Cierto grado de agresividad destila la obra de Juan Cruz Guevara titulada Quess. En su inquietud por buscar el color de cada uno de los seis instrumentos de su plantilla, mantiene una dinámica muy alta sólo contrastada por una pequeña y delicada cadencia del violín para concluir con un claro discurso de acción-reacción, llegando en esta alternancia a cierto grado de compresión de frecuencias. Como contraste a tan agitada obra del compositor macaelense, siguió una interesante y a la vez condensada panorámica del pensamiento musical camerístico del madrileño Eduardo Pérez Maseda, reflejado en su obra Cinco pequeñas piezas para violonchelo y piano. Zsolt G. Tottzer al chelo y Juan Carlos Segura al teclado conjugaron una sustancial traducción del contenido de cada pieza, destacando en los ritmos encontrados de la segunda, Molto leggiero, y en la tensión convencional de sus timbres en el titulado Convulso, donde apareció ese rasgo tan difícil de la creación contemporánea cual es ser respetuosa con la tradición sin perder sentido de vanguardia. Puede llegar a pensarse que esta página es una concentrada muestra de la inquietud estética del autor, situado creativamente en el tiempo entre una académica herencia recibida y la necesidad de expresar la rompedora voz personal. El enigmático Omaggio es una prueba de esa necesidad, dejando a la sensible experiencia del oyente su mágica referencia de inspiración. El Allegro-Presto final hace la función de desahogo ante las tensiones anteriores, siendo muy bien comprendido por el dúo, que así se alzaba como uno de los destacados protagonistas de esta bien programada velada de música contemporánea.

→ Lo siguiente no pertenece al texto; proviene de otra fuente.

(** * The Brotli encoder core (enc/encode.cc): a shallow embedding

    The functions of [enc/encode.cc] are rendered as Rocq functions over
    [Z], lists (for [std::vector] and small fixed arrays) and total
    byte memories (for raw [uint8_t*] buffers).  State that the C++
    code mutates through pointers is passed explicitly and returned.

    Code that lives in other files of the encoder (the entropy-code
    builder, the hasher, the block splitter, the clusterer, the static
    prefix tables, ...) is taken as a record of collaborators, so that
    every statement below holds for any implementation of them. *)

From stdpp Require Import base numbers list.
From Stdlib Require Import ZArith Lia Permutation Sorted.

Local Open Scope Z_scope.

(** ** Constants of the file *)

Definition kWindowBits : Z := 22.
Definition kDecoderRingBufferWriteAheadSlack : Z := 16.
Definition kMaxBackwardDistance : Z :=
  (1 ≪ kWindowBits) - kDecoderRingBufferWriteAheadSlack.
Definition kMetaBlockSizeBits : Z := 21.
Definition kRingBufferBits : Z := 23.
Definition kRingBufferMask : Z := (1 ≪ kRingBufferBits) - 1.

(** Modelled from the spec: the sizes of the alphabets and contexts that
    the headers [entropy_encode.h], [prefix.h] and [context.h] declare
    (19 code-length symbols, 704 command prefixes, 26 block-length
    prefixes, 16 distance short codes, 6 literal and 2 distance context
    bits). *)
Definition kCodeLengthCodes : Z := 19.
Definition kNumCommandPrefixes : Z := 704.
Definition kNumBlockLenPrefixes : Z := 26.
Definition kNumDistanceShortCodes : Z := 16.
Definition kLiteralContextBits : Z := 6.
Definition kDistanceContextBits : Z := 2.
(** When the file recorded for the signature of a method file has another
    extension, the walk ends at that file with the extension conflict,
    whatever the options say, and the state is the one the walk had reached;
    the message shows the recorded file, the current file and the method and
    path they share; the recorded file is an earlier method file of the walk
    with the same signature. *)
Lemma extension_conflict_at_record (app0 : list RouteCall)
    (pre post : list Visit) (v : Visit) (st1 : RegState)
    (m : Method) (ext existing : string) :
  run (register_file opts tsx ld) pre (fresh app0) = (st1, Ok tt) ->
  methodMatch (v_name v) = Some (m, ext) ->
  let routePath := routePath_of np (v_prefixPath v) in
  fileRegistry st1 !! routeSignature_of m routePath = Some existing ->
  Str.extname existing ≠ "." +:+ ext ->
  let e := ExtensionConflict existing (v_fullPath v) m routePath in
  run (register_file opts tsx ld) (pre ++ v :: post) (fresh app0) =
    (st1, Err e) /\
  (exists msg, register_message e = Some msg /\
     mentions msg existing /\ mentions msg (v_fullPath v) /\
     mentions msg ("[" +:+ method_upper m +:+ "] " +:+ routePath)) /\
  (exists v0 m0 p0, v0 ∈ pre /\ existing = v_fullPath v0 /\
     route_of np v0 = Some (m0, p0) /\
     routeSignature_of m0 p0 = routeSignature_of m routePath).
Proof.
  intros Hpre Hm routePath Hreg Hext e. split; [|split].
  - eapply run_stops; [done|].
    unfold visit_one, register_file, extension_clash.
    rewrite Hm. fold routePath. rewrite Hreg.
    destruct (String.eqb_spec (Str.extname existing) ("." +:+ ext)); done.
  - eexists. split; [reflexivity|]. unfold extension_conflict_message.
    repeat split.
    + auto 10 with mentions.
    + auto 20 with mentions.
    + exists ("File extension conflict detected!" +:+ nl +:+ nl +:+
              "Files:" +:+ nl +:+ "→ " +:+ existing +:+ nl +:+
              "→ " +:+ v_fullPath v +:+ nl +:+ nl +:+ "Both resolve to: "),
             (nl +:+ nl +:+
              "You cannot have both .js and .ts files for the same route." +:+
              nl +:+ "Please keep only one version.").
      rewrite !append_assoc. reflexivity.
  - destruct (run_registry opts tsx ld pre _ _ Hpre) as (_ & _ & _ & Hfile).
    { apply fresh_backed. }
    destruct (Hfile _ _ Hreg) as [Hx|(v0 & m0 & p0 & ? & ? & ? & ?)].
    + done.
    + by exists v0, m0, p0.
Qed.

(** What a visit that goes through does to [fileRegistry] *)
Lemma register_file_records (v : Visit) (st st' : RegState) :
  step v st = (st', Ok tt) ->
  match methodMatch (v_name v) with
  | Some (m, e) =>
      let signature :=
        routeSignature_of m (routePath_of np (v_prefixPath v)) in
      extension_clash (fileRegistry st) signature e = None /\
      fileRegistry st' = <[signature := v_fullPath v]> (fileRegistry st)
  | None => fileRegistry st' = fileRegistry st
  end.
Proof.
  intros H. register_cases H; done.
Qed.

Tierra Adentro del compositor zaragozano Miguel Ángel Remiro es una obra de evidentes connotaciones populares de fácil previsibilidad en su desarrollo en la que los siete instrumentos para los que está escrita transitan por la naturalidad expresiva de cada uno de sus timbres dejando siempre, tanto individual como colectivamente ensamblados, una agradable sensación en el oyente que se ve sumergido en sus contratiempos y ritmos sincopados, tan propios de la música popular. Tanto el maestro Temes como el sexteto, se sintieron liberados ante el aparente menor esfuerzo de concentración expresiva que pide esta obra. 

El concierto terminó con un reciente sexteto escrito el pasado año por el madrileño David del Puerto, titulado Insomnio y Chacona. Sus poco más de diez minutos de duración contienen un amplio bagaje del desasosiego experimental de este músico de sólida formación en la que condensa una serie de discursos que van desde el equilibrio de la cuerda en el trío inicial, hasta el paso constante de secretas líneas de canto, con la incorporación del piano, flauta y clarinete, siguiendo por esbozados contrapuntos, que se suceden con cierto aire modernista, para terminar con una curiosa chacona que discurre como alivio de un interesante insomnio creativo, desencadenante necesario de esta muy bien estructurada composición. Con su interpretación, José Luis Temes demostraba su dominio de lenguaje, su capacidad de transmisión y claridad de traducción, cualidades que fueron respondidas con ese cultivado instinto natural que poseen los instrumentistas del Enigma, toda una garantía del buen hacer y la mejor difusión de la música contemporánea.